EXCERPTED RECORDS below:

Lemma inv_checking s clk :
  inv s → thread s = Checking → contract 0 (AThread clk) s →
  ∃ n new t, run 0 (AThread clk) s = Ok (mkSys t (match n with O => clock s | S n => clk n end) (Notify new) (clients s) (log s)) ∧
    check_devices clk (st s) = Ok (n, new, t) ∧
    inv (mkSys t (match n with O => clock s | S n => clk n end) (Notify new) (clients s) (log s)).
Proof.
  intros Hi Hp Hc. destruct (check_devices_spec clk (st s) (v_repr _ Hi)) as (n & new & t & E & Hr & Hcb & Hru & Hm & Hg & Hn & Hd & Hu).
  exists n, new, t. split; [|split; [done|]].
  { simpl. unfold thread_step. by rewrite Hp, E. }
  assert (Hclk : clock s ≤ match n with O => clock s | S n => clk n end < 18446744073709551616).
  { destruct n as [|n]; [split; [done|apply Hi]|]. destruct (Hc n) as (? & ? & ?). lia. }
  destruct Hi as [Hrep Hco Hmap Hq Hb Hh Hcl]. rewrite Hp in *. split; simpl; rewrite ?Hcb, ?Hru, ?Hm; try done; [..|lia].
  - intros Hx. destruct (Hq Hx) as (? & ? & _). split_and!; [done|done|].
    destruct new as [|u new]; [done|]. destruct (Hu u) as (a & i & Ha & _); [by left|].
    unfold repr in Hrep. destruct (monitoredDevices (st s)) as [m|] eqn:E'.
    + assert (callbacks (st s) = true) by (by apply Hmap; eexists). congruence.
    + rewrite Hrep in Ha. by rewrite lookup_empty in Ha.
  - unfold balance in *. rewrite Hg. simpl in *. rewrite app_nil_r in Hb.
    trans (new ++ entered (log s) ++ failed (log s) ++ gather to_fail (clients s)); [solve_Permutation|].
    rewrite Hb. solve_Permutation.
  - intros a j Hj. destruct (infos (st s) !! a) as [i|] eqn:Ha; [|by rewrite Hn in Hj].
    destruct (Hd a i Ha) as (k & _ & Hk & _). rewrite Hk in Hj. injection Hj as <-.
    destruct (mark_fields (fastCommFailTimer (st s)) (clk k) i) as [-> ->].
    destruct (Hh a i Ha) as (? & ? & ?). split_and!; [done|done|lia|lia].
Qed.

Lemma inv_thread_step s c clk : inv s → contract c (AThread clk) s → ∃ s', run c (AThread clk) s = Ok s' ∧ inv s'.
Proof.
  intros Hi Hc. destruct (thread s) as [| | |[|u us]|] eqn:Hp.
  - eexists. simpl. unfold thread_step. rewrite Hp. split; [done|]. apply inv_moves; [done|]. rewrite Hp. by destruct (running (st s)).
  - eexists. simpl. unfold thread_step. rewrite Hp. split; [done|]. apply inv_moves; [done|]. by rewrite Hp.
  - destruct (inv_checking s clk Hi Hp Hc) as (n & new & t & Hr & _ & Hi'). by eexists.
  - eexists. simpl. unfold thread_step. rewrite Hp. split; [done|]. apply inv_moves; [done|]. by rewrite Hp.
  - simpl. unfold thread_step, callback. rewrite Hp. destruct (callbacks (st s)) eqn:Hcb.
    + obind. eexists. split; [done|]. destruct Hi as [Hrep Hco Hmap Hq Hb Hh Hcl]. rewrite Hp in *.
      split; simpl; try done; [by rewrite Hcb|..].
      * apply balance_app. unfold balance in Hb. simpl in *. rewrite !app_nil_r. rewrite <-Hb. solve_Permutation.
      * intros a i Ha. rewrite heard_app. by apply (Hh a).
    + destruct (v_quiet _ Hi Hcb) as (_ & _ & Hx). by rewrite Hp in Hx.
  - exists s. simpl. unfold thread_step. by rewrite Hp.
Qed.

Lemma inv_init s c fast : inv s → contract c (AInit fast) s → ∃ s', run c (AInit fast) s = Ok s' ∧ inv s'.
Proof.
  intros Hi Hc. simpl. unfold deviceCommunicationWatchdogInit. simpl. destruct (callbacks (st s)) eqn:Hcb.
  - eexists. split; [done|]. by destruct s.
  - destruct Hc as [Hc|Hc]; [congruence|]. eexists. split; [done|].
    destruct Hi as [Hrep Hco Hmap Hq Hb Hh Hcl]. destruct (Hq Hcb) as (_ & _ & Hp).
    assert (infos (st s) = ∅) as Hinf.
    { unfold repr in Hrep. destruct (monitoredDevices (st s)); [|done].
      assert (callbacks (st s) = true) by (by apply Hmap; eexists). congruence. }
    split; simpl; try done.
    + unfold repr. simpl. rewrite Hinf. exists []. split; [apply km_create_law|by rewrite map_to_list_empty|by intros k a i Hx%not_elem_of_nil].
    + unfold balance in *. by rewrite Hp in Hb.
Qed.

Lemma inv_control s t :
  inv s → repr t → infos t = infos (st s) → monitoredDevices t = monitoredDevices (st s) →
  callbacks t = callbacks (st s) → running t = running (st s) →
  inv (mkSys t (clock s) (thread s) (clients s) (log s ++ [])).
Proof. intros [] Hr Hi Hm Hc Hru. rewrite app_nil_r. split; simpl; rewrite ?Hi, ?Hm, ?Hc, ?Hru; done. Qed.

Lemma inv_run s c act : inv s → contract c act s → ∃ s', run c act s = Ok s' ∧ inv s'.
Proof.
  intros Hi Hc. destruct act as [fast| |n|k v|a u timeout f|u|u|u|u timeout| |t|clk].
  - by apply inv_init.
  - by apply inv_term.
  - eexists. split; [done|]. apply inv_control; try done. apply Hi.
  - eexists. split; [done|]. unfold handlePropertyChangedEvent.
    case_decide; apply inv_control; try done; apply Hi.
  - destruct Hc as (_ & ? & ? & ?). by apply inv_monitor.
  - destruct Hc as [_ ?]. by apply inv_stop.
  - destruct Hc. by apply inv_pet.
  - destruct Hc. by apply inv_force.
  - destruct Hc. by apply inv_reset.
  - by apply inv_go_on.
  - eexists. split; [done|]. simpl in Hc. destruct Hi as [Hrep Hco Hmap Hq Hb Hh Hcl]. split; simpl; try done; [|lia].
    intros a i Ha. destruct (Hh a i Ha) as (? & ? & ?). split_and!; [done|done|lia|lia].
  - by apply inv_thread_step.
Qed.

(** ** The claims *)

Definition exec s s' : Prop := ∃ c act, contract c act s ∧ run c act s = Ok s'.

(** Before the first initialisation. *)
Definition start (now : Z) : sys M :=
  mkSys (mkState ∅ None false false MONITOR_THREAD_SLEEP_SECS false) now Ended ∅ [].

Lemma commFail_reachable now s : 0 ≤ now < 18446744073709551616 → rtc exec (start now) s → inv s.
Proof.
  intros Hn. revert s. apply rtc_ind_r; [|intros s s' _ (c & act & Hc & Hr) Hi].
  - split; simpl; try done. unfold balance. simpl. by rewrite !gather_empty.
  - destruct (inv_run s c act Hi Hc) as (s1 & Hr1 & Hi1). by rewrite Hr in Hr1; injection Hr1 as ->.
Qed.

(** C35: every change is reported once.  Whatever callers and the thread do
    within the contract, in whatever order: no call and no callback faults; a
    device under observation is found under its uuid, and its info says when
    it was last heard of; and for every device, the times it came under
    observation in comm fail and the failures reported or about to be are, as
    often, restorations reported or about to be, times it was taken out in
    comm fail, or its being in comm fail now. *)
Theorem commFail_reports now s :
  0 ≤ now < 18446744073709551616 → rtc exec (start now) s →
  (∀ c act, contract c act s → ∃ s', run c act s = Ok s') ∧
  (∀ a i, infos (st s) !! a = Some i → find_device (uuid i) (st s) = Ok (Some (a, i)) ∧
     heard (uuid i) (log s) = Some (lastSuccessfulCommunicationMillis i)) ∧
  entered (log s) ++ failed (log s) ++ gather to_fail (clients s) ++ reports (thread s)
  ≡ₚ restored (log s) ++ left_in (log s) ++ gather to_restore (clients s) ++ gather failing (infos (st s)).
Proof.
  intros Hn Hs%commFail_reachable; [|done]. split; [|split; [|by apply v_balance]].
  - intros c act Hc. destruct (inv_run s c act Hs Hc) as (s' & ? & _). by exists s'.
  - intros a i Ha. destruct (v_heard _ Hs a i Ha) as (Hk & Hh & _). split; [|done].
    destruct (find_spec (st s) (uuid i) (v_repr _ Hs) Hk) as [[_ Hx]|(b & j & -> & Hb & Hj)]; [by destruct (Hx a i Ha)|].
    assert (b = a) as -> by (by apply (repr_unique (st s) b a j i); [apply Hs|..]). congruence.
Qed.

End of EXCERPTED RECORDS.

▶ PROBLEM TO SOLVE
State the number of lines in these entries where the word "failed" occurs, without any other words.

▶ TASK OUTPUT
2